Minutos antes, el propio Ares, que hace escasos días reconocía en EL CORREO su «amistad» con Javier Balza, explicó los detalles de las detenciones sin juzgar la labor de sus antecesores en el cargo. Incluso admitió que la operación se había iniciado «hace muchos meses» -las primeras investigaciones comenzaron hace aproximadamente un año, con Interior todavía en manos del PNV-, aunque destacó que había sido culminada por la nueva División Antiterrorista de reciente creación.
Pero la mecha había prendido. El PNV reaccionó airado. Tanto, que el propio Urkullu se puso en contacto telefónico con el lehendakari para pedirle explicaciones por la actitud de Pastor. La conversación apenas duró unos minutos. Luego, a primera hora de la tarde, el PNV emitía un comunicado de una dureza extrema contra el portavoz socialista, quien ya se había visto envuelto durante los últimos días en otra polémica al hablar del «gallinero» de Sabin Etxea. En un reparto de papeles que empieza a ser tradicional, el Gobierno vasco lanza el mensaje institucional y Pastor se encarga de calar la bayoneta, bajar al 'barro' y enzarzarse con los principales dirigentes peneuvistas.
En la nota, la formación jeltzale aseguró que el portavoz socialista había traspasado «todas las líneas posibles en política», que pone «todos los obstáculos imaginables para evitar una relación fluida» entre las dos formaciones y que las declaraciones de ayer son «la gota que ha colmado el vaso de la paciencia». «Tal grado de cinismo traspasa el límite de lo aceptable», afirmaba el PNV.
Ultimátum a López
Pero el comunicado iba mucho más allá de la simple censura a Pastor. Era un velado ultimátum al propio López, a quien se exigía una «aclaración pública» sobre su «voluntad real» de cara a la entrevista del viernes. Un aviso que, además, tiene una fecha límite: la comparecencia que mañana realizará López en el Parlamento vasco para explicar su plan de Gobierno para este ejercicio. El lehendakari «tiene tiempo» hasta entonces para «aclarar si comparte las descalificaciones» de Pastor.

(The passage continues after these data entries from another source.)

(* ===== verification/Privsep.v ===== *)
(** * Privsep: the privileged monitor (hop-core/src/privsep/mod.rs)

    The root monitor performs a fixed set of operations for an unprivileged worker and
    supervises it.  A generation is the life of one worker: the requests it sends, whatever
    they are, with the exits of session shells in between; [effect] is what the monitor does
    as root.  What the system answers to an operation comes with the request.  The
    account database, the metadata of the allowlist file and the monitor's own executable
    are parameters.  The monitor is that of a Linux host; of the gateway, the routes and the
    resolver (vpn/gateway.rs, vpn/resolver.rs) the commands it runs are modelled. *)
From stdpp Require Import gmultiset.
From S2P Require Import Prelude Addr Text Policy Config Fs Vpn Dns Netdoc Table Datastore.
From Stdlib Require Import Ascii.
Local Open Scope Z_scope.

Record FileMeta := { md_is_file : bool; md_uid : Z; md_mode : Z; md_content : option string }.
Record Pty := { tty : option string; shell_pid : Z }.
Class System := {
  user_ids : string -> option (Z * Z);
  (** The account's login shell, or the fallback. *)
  user_login_shell : string -> string;
  allow_meta : option FileMeta;
  current_exe : option string;
  print_ipv6 : Ipv6Addr -> string;
  (** The order the map of sessions iterates in. *)
  map_order : gmap Z Pty -> list (Z * Pty);
  map_order_perm : forall m, map_order m ≡ₚ map_to_list m;
}.

Inductive MonitorRequest :=
| CreateTun (vip : Ipv4Addr)
| BindPrivPort (addr : Ipv4Addr) (port : Z)
| ConfigureResolver (domain : string) (vip : Ipv4Addr)
| SetupGateway (routes : list (string * bool))
| ModifyClientRoute (cidr dev : string) (add : bool)
| ConfigureTunV6 (addr : Ipv6Addr)
| PinHostRoute (dst via : Ipv4Addr) (add : bool)
| SpawnSession (argv : list string) (env : list (string * string)) (size : Z * Z * Z * Z) (user : option string)
| SpawnExec (cmd : string) (policy : SandboxPolicy) (user : string)
| SpawnHelper (argv : list string) (user : string)
| AdoptSessions
| ReleaseSession (t : string).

El PNV no desveló qué pasará si el jefe del Ejecutivo autónomo hace caso omiso a la advertencia, pero fuentes oficiales de la formación jeltzale recalcaron que «en estas condiciones es muy complicado» que se celebre una reunión al más alto nivel entre López y Urkullu. Aunque tacharon de «precipitado» darla por fracasada, aseguraron que en las próxima horas esperan «algún gesto» por parte de López o Ares.
Éste llegó, pero fue otra nota de prensa. En ella, el Gobierno se remitió a la comparecencia matinal del consejero de Interior y recalcó que el Ejecutivo y el lehendakari «nunca harán de la política antiterrorista materia de confrontación y polémica», porque si hay «algún asunto en el que se requiere la unidad de todas las fuerzas democráticas es en la respuesta a quienes utilizan la violencia». Fuentes de Lehendakaritza descartaron que López vaya a desmarcarse de manera radical de Pastor y pidieron al PNV que «sepa distinguir 'la división de poderes': una cosa es el partido y otra el Gobierno, y éste ha sido muy respetuoso en esta cuestión». Además, resaltaron que también el Ejecutivo podía haber afirmado que el PNV «calienta» la reunión después de leer las críticas que lanzó Andoni Ortuzar en este mismo periódico contra el lehendakari y su equipo. «Hay que diferenciar los ámbitos», afirmaron.
En todo caso, no es la primera vez que la política antiterrorista enfrenta al Gobierno de López y al PNV. A finales de junio, tres ex consejeros de Interior comparecieron junto a Urkullu para defender su trabajo al frente de la Ertzaintza y asegurar que también los gobiernos nacionalistas perseguían a ETA.